Big Silver Bird
Like a giant "Lego" set in space, the Station has many nicknames. For those on the outside, it's easy to just see it as a large orbiting research center. But for the teams hard at work helping to assemble it, it's more about the nuts and bolts. For Sylvie Beland, Flight and Launch Systems Manager for the Canada Space Agency (CSA), it's literally about the bolts.

Material (Science) Girl
A mechanical engineer, Beland's job is to make sure all Canadian hardware, including the famous "Canada Arm" designed for space station, and flight support equipment arrives at the station safely and in one piece. Once aboard, all components must be able to handle thermal changes and be successfully installed, integrated and utilized by the astronauts. "What astonished me was how much testing, integration, and verification is necessary for whatever you design," said Beland.

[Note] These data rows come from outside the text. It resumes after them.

(** * TruthSeeker Plus: the scanning engine of [server.py]

    A shallow embedding of the pattern extractor ([parse]) and of the
    streaming scan generator ([scan] / [generate] / [run_playwright_logic]),
    followed by the properties of the specification settled against it.

    Conventions of the embedding.
    - The URL given to [parse] is any Python [str]: a [text], the list of
      its code points.  The classes of the regular expression and of the
      string methods are those of CPython 3.11 (Unicode 14): [\d] is the
      category Nd, [[^0-9]] is ASCII, [.] is anything but a line feed.
    - The strings of a scan (query parameters, header values, messages) are
      [string]s; a character is a code point below U+0100, and
      [str.isspace], [str.lower] are the tables given below.
    - A Python [int] is a [Z].  Loop indices and counters that start at 0
      and only grow ([i], [found], [consecutive]) are [nat].
    - The conversions between [int] and [str] raise [ValueError] beyond
      4300 digits, as the interpreter does by default.
    - Everything the generator asks of the outside (browser, network, disk,
      clock, libraries) is answered by a [World] record of oracles.
      Exhaustion of memory is not part of the model. *)

From Stdlib Require Import ZArith NArith List Bool Lia Ascii String.
From Stdlib Require Import DecimalString DecimalZ DecimalFacts.
Import ListNotations.

#[local] Open Scope string_scope.
#[local] Open Scope Z_scope.

(* ------------------------------------------------------------------ *)
(** ** Characters and the string methods used by the source            *)
(* ------------------------------------------------------------------ *)

Definition LF : ascii := ascii_of_nat 10.

Definition code (c : ascii) : nat := nat_of_ascii c.

(** ASCII decimal digits: the class [[0-9]]. *)
Definition is_digit (c : ascii) : bool :=
  (48 <=? code c)%nat && (code c <=? 57)%nat.

(** [str.isspace] for a single code point below U+0100. *)
Definition is_space (c : ascii) : bool :=
  let n := code c in
  ((9 <=? n) && (n <=? 13) || (28 <=? n) && (n <=? 32)
   || (n =? 133) || (n =? 160))%nat.

(** [str.lower] for a single code point below U+0100. *)
Definition lower_char (c : ascii) : ascii :=
  let n := code c in
  if ((65 <=? n) && (n <=? 90)
      || (192 <=? n) && (n <=? 222) && negb (n =? 215))%nat
  then ascii_of_nat (n + 32) else c.

Fixpoint lower (s : string) : string :=
  match s with
  | EmptyString => EmptyString
  | String c s' => String (lower_char c) (lower s')
  end.

Fixpoint forall_chars (p : ascii -> bool) (s : string) : bool :=
  match s with
  | EmptyString => true
  | String c s' => p c && forall_chars p s'
  end.

Fixpoint exists_char (p : ascii -> bool) (s : string) : bool :=
  match s with
  | EmptyString => false
  | String c s' => p c || exists_char p s'
  end.

Fixpoint rev_string (s : string) : string :=
  match s with
  | EmptyString => EmptyString
  | String c s' => rev_string s' ++ String c EmptyString
  end.

(** [s.lstrip()], [s.rstrip()], [s.strip()] with no argument. *)
Fixpoint lstrip (s : string) : string :=
  match s with
  | EmptyString => EmptyString
  | String c s' => if is_space c then lstrip s' else s
  end.

Definition rstrip (s : string) : string := rev_string (lstrip (rev_string s)).

Definition strip (s : string) : string := rstrip (lstrip s).

(** [needle in s] for strings. *)
Fixpoint contains (needle s : string) : bool :=
  String.prefix needle s ||
  match s with
  | EmptyString => false
  | String _ s' => contains needle s'
  end.

(** [s.split(sep)] for a one-character separator. *)
Fixpoint split_char (sep : ascii) (s : string) : list string :=
  match s with
  | EmptyString => [EmptyString]
  | String c s' =>
      if Ascii.eqb c sep then EmptyString :: split_char sep s'
      else match split_char sep s' with
           | [] => [String c EmptyString]
           | h :: t => String c h :: t
           end
  end.

Fixpoint zeros (n : nat) : string :=
  match n with
  | O => EmptyString
  | S n' => String "0" (zeros n')
  end.

(** The text of [s.zfill(width)]: left padding with zeros, after a
    leading sign. *)
Definition zfill (s : string) (width : Z) : string :=
  let n := Z.of_nat (String.length s) in
  if width <=? n then s
  else
    let pad := zeros (Z.to_nat (width - n)) in
    match s with
    | String c s' =>
        if Ascii.eqb c "+" || Ascii.eqb c "-" then String c (pad ++ s')
        else pad ++ s
    | EmptyString => pad
    end.

(** The decimal numeral of an integer, with a minus sign when negative. *)
Definition decimal (n : Z) : string := NilZero.string_of_int (Z.to_int n).

(** [sys.get_int_max_str_digits()], by default. *)
Definition MAX_STR_DIGITS : nat := 4300.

These Bolts Were Made for Working
Canada's high-tech robotic arm is something you just want to see in action. To fit it in the space shuttle, the 55-foot-long arm is folded in four and placed on a space lab pallet that fits in the cargo bay. It's attached with eight 40" bolts so it stays in place during launch. "But because the tension load in this bolt is very high, it has to be distributed to smaller bolts via a patented multi-nut mechanism, so that the torque required by the astronauts to undo the bolts does not exceed the 25 foot pounds requirement" said Beland. To deploy the arm, the astronauts have to undo a total of 32 bolts--sequentially, one turn at a time, approximately 6 turns per bolt--a tough and time-consuming task.

Team Fix
The torque required to remove the bolts cannot exceed 25 foot pounds. The bolts passed thorough testing to ensure this, but just a little too close for comfort. "So together, as scientists, we decided to do a more extensive human thermal vacuum test." This is a big vacuum chamber where astronauts, in spacesuits, practice with the tools they'll use in orbit. In this vacuum environment (like space), there is no air, and if for some reason, lubricant is damaged or absent on some areas, just metal to metal contact--which increases the friction between the two parts and could lead, under high loading conditions, to cold welding--so astronauts may require more torque than necessary. After some modifications, the bolts worked fine. All systems go? Not yet. Once removed, these same bolts are stored in tubes on top of which a slider bar is installed to make sure they don't float in orbit. But, with the bolt redesign, the slider bar didn't fit, requiring another fix and more integration testing. Happy ending--the arm is going up, bolts and all, in April 2001 on STS-100.